- _Your task_:
Below are entries; copy exactly the lines from the one with "Finite (- z)" through the one with "(** The double nearest to [p", both included, and leave out the rest.

- _Source data_:

(** * Inventory REST API: the Item validation and persistence contract

    A shallow embedding of [apps/api/router.js] (the Express router with its
    [validateItem] middleware and four route handlers) and of the Mongoose
    model [models/Item.js] (the [itemSchema]), together with the parts of
    Express, express-validator, validator.js, JavaScript and Mongoose that
    this code calls.

    Conventions of the embedding.
    - A request body is a flat JSON object: a finite map from keys to JSON
      scalars (null, booleans, numbers, strings).  Nested arrays and objects
      are not represented.
    - A JavaScript string is a [string] whose characters are read as code
      units U+0000 .. U+00FF.
    - A JSON number is an integer literal, [VNum z]; the Number it denotes is
      the double nearest to [z] ([toDouble]), which may be an infinity.
      Literals with a fraction or an exponent are not represented.  Numbers
      are rounded to the nearest double, ties to the even mantissa, and
      printed with the fewest digits that read back as the same double;
      negative zero is not told from zero.
    - A stored document is a finite map from field names to BSON values,
      Mongoose's version key [__v] included.  A collection is indexed by the
      [_id] of its documents.
    - An ObjectId is cast from 24 hexadecimal digits.
    - In the body of an update, a key that starts with a dollar sign is read
      as an update operator, and the keys [_id], [__v], [createdAt] and
      [updatedAt] are Mongoose's own paths; both are modelled.  A key with a
      dot in it addresses a field of a nested document, and a key such as
      [constructor] or [hasOwnProperty] shadows a property that every
      JavaScript object inherits; neither is represented, and statements
      about updates that would depend on such a key assume there is none
      ([ordinaryKeys]; [plainUpdate] asks for plain field names).
    - The environment of a request supplies the clock reading, the ObjectId
      the driver generates for a new document and whether the database
      answers. *)

From Stdlib Require Import ZArith String Ascii List Bool Lia DecimalString DecimalZ.
From stdpp Require Import base option list strings gmap fin_maps.

Local Open Scope string_scope.
Local Open Scope Z_scope.

(* ===================================================================== *)
(** ** JavaScript values and the string functions of validator.js *)
(* ===================================================================== *)

Module JS.

(** JSON scalars as they arrive in [req.body]. *)
Inductive value : Type :=
| VNull
| VBool (b : bool)
| VNum (z : Z)
| VStr (s : string).

Definition isEmpty (s : string) : bool :=
  match s with EmptyString => true | String _ _ => false end.

(** The class [\s] of JavaScript regular expressions, within U+0000..U+00FF:
    TAB, LF, VT, FF, CR, SPACE and NO-BREAK SPACE.  The same characters are
    the white space that [Number] strips from a string. *)
Definition isSpace (c : ascii) : bool :=
  let n := N_of_ascii c in
  ((9 <=? n) && (n <=? 13) || (n =? 32) || (n =? 160))%N.

(** [ltrim]: [str.replace(/^\s+/g, '')]. *)
Fixpoint ltrim (s : string) : string :=
  match s with
  | EmptyString => EmptyString
  | String c r => if isSpace c then ltrim r else s
  end.

(** [rtrim]: drops the maximal suffix of whitespace. *)
Fixpoint rtrim (s : string) : string :=
  match s with
  | EmptyString => EmptyString
  | String c r =>
      let r' := rtrim r in
      if isSpace c && isEmpty r' then EmptyString else String c r'
  end.

(** validator.js [trim(str)] is [rtrim(ltrim(str))]. *)
Definition trim (s : string) : string := rtrim (ltrim s).

(** validator.js [escape]: the ampersand, the double and the single quote,
    the angle brackets, the slash, the backslash and the backquote are
    replaced by their HTML entities, at every occurrence. *)
Definition escapeChar (c : ascii) : string :=
  if Ascii.eqb c "&" then "&amp;"
  else if Ascii.eqb c "034" then "&quot;"
  else if Ascii.eqb c "'" then "&#x27;"
  else if Ascii.eqb c "<" then "&lt;"
  else if Ascii.eqb c ">" then "&gt;"
  else if Ascii.eqb c "/" then "&#x2F;"
  else if Ascii.eqb c "092" then "&#x5C;"
  else if Ascii.eqb c "`" then "&#96;"
  else String c EmptyString.

Fixpoint escape (s : string) : string :=
  match s with
  | EmptyString => EmptyString
  | String c r => escapeChar c +:+ escape r
  end.

(** *** Numbers *)

(** A Number other than NaN: a double with an integer value, a double
    [m / 2^k] with [m] odd, or an infinity. *)
Inductive number : Type :=
| Finite (z : Z)
| Dyadic (m : Z) (k : positive)
| Infinite (negative : bool).

Definition negate (n : number) : number :=
  match n with
  | Finite z => Finite (- z)
  | Dyadic m k => Dyadic (- m) k
  | Infinite negative => Infinite (negb negative)
  end.

(** [a <= b] on numbers. *)
Definition leNumber (a b : number) : bool :=
  match a with
  | Infinite negative =>
      negative || match b with Infinite false => true | _ => false end
  | Finite x =>
      match b with
      | Finite y => x <=? y
      | Dyadic m k => x * 2 ^ Z.pos k <=? m
      | Infinite negative => negb negative
      end
  | Dyadic m k =>
      match b with
      | Finite y => m <=? y * 2 ^ Z.pos k
      | Dyadic m' k' => m * 2 ^ Z.pos k' <=? m' * 2 ^ Z.pos k
      | Infinite negative => negb negative
      end
  end.

(** The double nearest to a non-negative integer [n], ties to the even
    mantissa, or [None] when [n] rounds beyond the largest double. *)
Definition roundMagnitude (n : Z) : option Z :=
  if n <? 2 ^ 53 then Some n
  else
    let e := Z.log2 n - 52 in
    let q := n / 2 ^ e in
    let r := n mod 2 ^ e in
    let half := 2 ^ (e - 1) in
    let q' := if (half <? r) || ((r =? half) && Z.odd q) then q + 1 else q in
    let m := q' * 2 ^ e in
    if m <? 2 ^ 1024 then Some m else None.

(** The Number that an integer literal denotes. *)
Definition toDouble (z : Z) : number :=
  match roundMagnitude (Z.abs z) with
  | Some m => Finite (Z.sgn z * m)
  | None => Infinite (z <? 0)
  end.

(** The double [m * 2^e] as a number, for [m >= 0]. *)
Definition ofBinary (m e : Z) : number :=
  if 0 <=? e then
    let v := m * 2 ^ e in
    if v <? 2 ^ 1024 then Finite v else Infinite false
  else
    let g := Z.gcd m (2 ^ (- e)) in
    match 2 ^ (- e) / g with
    | Z.pos d => match Z.log2 (Z.pos d) with
                 | Z.pos k => Dyadic (m / g) k
                 | _ => Finite (m / g)
                 end
    | _ => Finite 0
    end.

(** The double nearest to [p / q], for [p >= 0] and [q > 0]: a mantissa of
    53 bits, or of fewer below the smallest normal double, rounded to
    nearest with ties to even. *)
Definition roundRatio (p q : Z) : number :=
  if p =? 0 then Finite 0
  else
    let l := Z.log2 p - Z.log2 q in
    let l := if p * 2 ^ Z.max 0 (- l) <? q * 2 ^ Z.max 0 l then l - 1 else l in
    let e := Z.max (l - 52) (- 1074) in
    let num := p * 2 ^ Z.max 0 (- e) in
    let den := q * 2 ^ Z.max 0 e in
    let m := num / den in
    let r := num mod den in
    let m' := if (den <? 2 * r) || ((2 * r =? den) && Z.odd m)
              then m + 1 else m in
    ofBinary m' e.

(** *** Numbers from strings *)

(** The strings accepted by validator.js's integer pattern
    [/^[-+]?[0-9]+$/], with the integer each one denotes. *)
Definition numericValue (str : string) : option Z :=
  let digitsValue (r : string) : option Z :=
    if isEmpty r then None
    else Z.of_uint <$> NilEmpty.uint_of_string r in
  match str with
  | String c r =>
      if Ascii.eqb c "-" then Z.opp <$> digitsValue r
      else if Ascii.eqb c "+" then digitsValue r
      else digitsValue str
  | EmptyString => None
  end.

(** The part of [s] before the first character that satisfies [p], and the
    part after it, if there is one. *)
Fixpoint splitOn (p : ascii -> bool) (s : string) : string * option string :=
  match s with
  | EmptyString => (EmptyString, None)
  | String c r =>
      if p c then (EmptyString, Some r)
      else let '(before, after) := splitOn p r in (String c before, after)
  end.

(** The digit that a character is in the given base, up to 16. *)
Definition digitOf (base : N) (c : ascii) : option N :=
  let n := N_of_ascii c in
  let d := if ((48 <=? n) && (n <=? 57))%N then Some (n - 48)%N
           else if ((97 <=? n) && (n <=? 102))%N then Some (n - 87)%N
           else if ((65 <=? n) && (n <=? 70))%N then Some (n - 55)%N
           else None in
  match d with
  | Some x => if (x <? base)%N then Some x else None
  | None => None
  end.

Fixpoint radixValue (base : N) (s : string) (acc : N) : option N :=
  match s with
  | EmptyString => Some acc
  | String c r =>
      match digitOf base c with
      | Some d => radixValue base r (base * acc + d)%N
      | None => None
      end
  end.

(** A literal [0x..], [0o..] or [0b..], in either case of the letter. *)
Definition radixLiteral (s : string) : option Z :=
  match s with
  | String "0" (String c r) =>
      let base := if Ascii.eqb c "x" || Ascii.eqb c "X" then Some 16%N
                  else if Ascii.eqb c "o" || Ascii.eqb c "O" then Some 8%N
                  else if Ascii.eqb c "b" || Ascii.eqb c "B" then Some 2%N
                  else None in
      match base with
      | Some n => if isEmpty r then None
                  else Z.of_N <$> radixValue n r 0%N
      | None => None
      end
  | _ => None
  end.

- _Problem solution_:
  | Finite z => Finite (- z)
  | Dyadic m k => Dyadic (- m) k
  | Infinite negative => Infinite (negb negative)
  end.

(** [a <= b] on numbers. *)
Definition leNumber (a b : number) : bool :=
  match a with
  | Infinite negative =>
      negative || match b with Infinite false => true | _ => false end
  | Finite x =>
      match b with
      | Finite y => x <=? y
      | Dyadic m k => x * 2 ^ Z.pos k <=? m
      | Infinite negative => negb negative
      end
  | Dyadic m k =>
      match b with
      | Finite y => m <=? y * 2 ^ Z.pos k
      | Dyadic m' k' => m * 2 ^ Z.pos k' <=? m' * 2 ^ Z.pos k
      | Infinite negative => negb negative
      end
  end.

(** The double nearest to a non-negative integer [n], ties to the even
    mantissa, or [None] when [n] rounds beyond the largest double. *)
Definition roundMagnitude (n : Z) : option Z :=
  if n <? 2 ^ 53 then Some n
  else
    let e := Z.log2 n - 52 in
    let q := n / 2 ^ e in
    let r := n mod 2 ^ e in
    let half := 2 ^ (e - 1) in
    let q' := if (half <? r) || ((r =? half) && Z.odd q) then q + 1 else q in
    let m := q' * 2 ^ e in
    if m <? 2 ^ 1024 then Some m else None.

(** The Number that an integer literal denotes. *)
Definition toDouble (z : Z) : number :=
  match roundMagnitude (Z.abs z) with
  | Some m => Finite (Z.sgn z * m)
  | None => Infinite (z <? 0)
  end.

(** The double [m * 2^e] as a number, for [m >= 0]. *)
Definition ofBinary (m e : Z) : number :=
  if 0 <=? e then
    let v := m * 2 ^ e in
    if v <? 2 ^ 1024 then Finite v else Infinite false
  else
    let g := Z.gcd m (2 ^ (- e)) in
    match 2 ^ (- e) / g with
    | Z.pos d => match Z.log2 (Z.pos d) with
                 | Z.pos k => Dyadic (m / g) k
                 | _ => Finite (m / g)
                 end
    | _ => Finite 0
    end.

(** The double nearest to [p / q], for [p >= 0] and [q > 0]: a mantissa of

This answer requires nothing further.